Saved data entries:
Segment Open
(** X7. While a layer is being dragged, a mouse move gives every layer with
    the dragged id a position with [0 <= x] and [0 <= y], and with
    [x <= rect.width - width] and [y <= rect.height - height] when the layer
    is no larger than the container: the same position, on both axes, that
    [dragBoundFunc] of the canvas editor computes on a stage of the size of
    the container.  Identity, size, rotation and flip of every layer, the
    other layers and the background stay as they are. *)
Theorem pointer_move_clamps_like_dragBoundFunc rect e st i :
  draggedImage st = Some i → i ≠ "" →
  let st' := handleMouseMove (Some rect) e st in
  let newX := clientX e - rect_left rect - off_x (dragOffset st) in
  let newY := clientY e - rect_top rect - off_y (dragOffset st) in
  let stage := {| Editor.stage_width := rect_width rect;
                  Editor.stage_height := rect_height rect;
                  Editor.layers := [] |} in
  Forall2 (λ d d',
      PageOps.sameExceptPosition d d'
      ∧ if decide (id d = i)
        then 0 <= x d' ∧ 0 <= y d'
             ∧ (width d <= rect_width rect → x d' <= rect_width rect - width d)
             ∧ (height d <= rect_height rect → y d' <= rect_height rect - height d)
             ∧ x d' == Editor.pos_x (VariantA.dragBoundFunc (Some stage) (Wiring.toItem d)
                                       {| Editor.pos_x := newX; Editor.pos_y := newY |})
             ∧ y d' == Editor.pos_y (VariantA.dragBoundFunc (Some stage) (Wiring.toItem d)
                                       {| Editor.pos_x := newX; Editor.pos_y := newY |})
        else d' = d)
    (draggableImages (page st)) (draggableImages (page st'))
  ∧ backgroundImage (page st') = backgroundImage (page st)
  ∧ draggedImage st' = Some i.
Proof.
  intros Hdrag Hne st' newX newY stage. subst st'. unfold handleMouseMove.
  rewrite (proj2 (truthy_Some (draggedImage st))) by eauto.
  rewrite Hdrag. simpl. split_and!; [|done..].
  apply Forall2_fmap_r, Forall_Forall2_diag, Forall_forall. intros d _. simpl.
  destruct (decide (id d = i)) as [Hid|Hid].
  - rewrite decide_True by congruence. unfold PageOps.sameExceptPosition. simpl.
    split_and!; try done.
    + apply clamp_range.
    + apply clamp_range.
    + intros Hw. apply clamp_range. lra.
    + intros Hh. apply clamp_range. lra.
    + apply clamp_orders_agree.
    + apply clamp_orders_agree.
  - rewrite decide_False by congruence. unfold PageOps.sameExceptPosition. by split_and!.
Qed.

Lemma clamp_mono (a a' c : Q) :
  a <= a' → JS.Math_max 0 (JS.Math_min a c) <= JS.Math_max 0 (JS.Math_min a' c).
Proof.
  unfold JS.Math_max, JS.Math_min. intros H.
  apply Q.max_le_compat_l, Q.min_le_compat_r, H.
Qed.

(** X8. The grab offset: a mouse down on a layer marks it as dragged,
    records how far the pointer is from the corner of the first layer with
    that id, and changes no layer.  A mouse move then puts the layers with
    that id at the pointer position less that offset, clamped to the
    container, so the layer does not jump under the pointer; and the layer
    follows the pointer: of two pointer positions, the one further right
    (further down) never leaves the layer further left (further up). *)
Theorem pointer_drag_follows_pointer rect e0 i img st :
  i ≠ "" →
  PageOps.find (λ d, id d = i) (draggableImages (page st)) = Some img →
  let st1 := handleMouseDown (Some rect) e0 i st in
  draggedImage st1 = Some i
  ∧ page st1 = page st
  ∧ off_x (dragOffset st1) = clientX e0 - rect_left rect - x img
  ∧ off_y (dragOffset st1) = clientY e0 - rect_top rect - y img
  ∧ ∀ e1 e1' k d, draggableImages (page st) !! k = Some d → id d = i →
      ∃ d1 d1',
        draggableImages (page (handleMouseMove (Some rect) e1 st1)) !! k = Some d1
        ∧ draggableImages (page (handleMouseMove (Some rect) e1' st1)) !! k = Some d1'
        ∧ x d1 = JS.Math_max 0
                   (JS.Math_min
                      (clientX e1 - rect_left rect
                       - (clientX e0 - rect_left rect - x img))
                      (rect_width rect - width d))
        ∧ y d1 = JS.Math_max 0
                   (JS.Math_min
                      (clientY e1 - rect_top rect
                       - (clientY e0 - rect_top rect - y img))
                      (rect_height rect - height d))
        ∧ (clientX e1 <= clientX e1' → x d1 <= x d1')
        ∧ (clientY e1 <= clientY e1' → y d1 <= y d1').
Proof.
  intros Hne Hfind st1. subst st1. unfold handleMouseDown.
  rewrite Hfind. split_and!; [done..|].
  intros e1 e1' k d Hk Hid. unfold handleMouseMove. simpl.
  rewrite bool_decide_eq_true_2 by done. simpl.
  rewrite !list_lookup_fmap, Hk. simpl.
  destruct (decide (Some (id d) = Some i)) as [_|Hother]; [|congruence].
  eexists _, _. split_and!; [reflexivity..| |]; simpl.
  - intros Hright. apply clamp_mono. lra.
  - intros Hdown. apply clamp_mono. lra.
Qed.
Segment Closed
The answer consists only of the lines from the one containing "(rect_height rect - height" to the end of the records, each written out exactly.

# FINISHED EXERCISE
                      (rect_height rect - height d))
        ∧ (clientX e1 <= clientX e1' → x d1 <= x d1')
        ∧ (clientY e1 <= clientY e1' → y d1 <= y d1').
Proof.
  intros Hne Hfind st1. subst st1. unfold handleMouseDown.
  rewrite Hfind. split_and!; [done..|].
  intros e1 e1' k d Hk Hid. unfold handleMouseMove. simpl.
  rewrite bool_decide_eq_true_2 by done. simpl.
  rewrite !list_lookup_fmap, Hk. simpl.
  destruct (decide (Some (id d) = Some i)) as [_|Hother]; [|congruence].
  eexists _, _. split_and!; [reflexivity..| |]; simpl.
  - intros Hright. apply clamp_mono. lra.
  - intros Hdown. apply clamp_mono. lra.
Qed.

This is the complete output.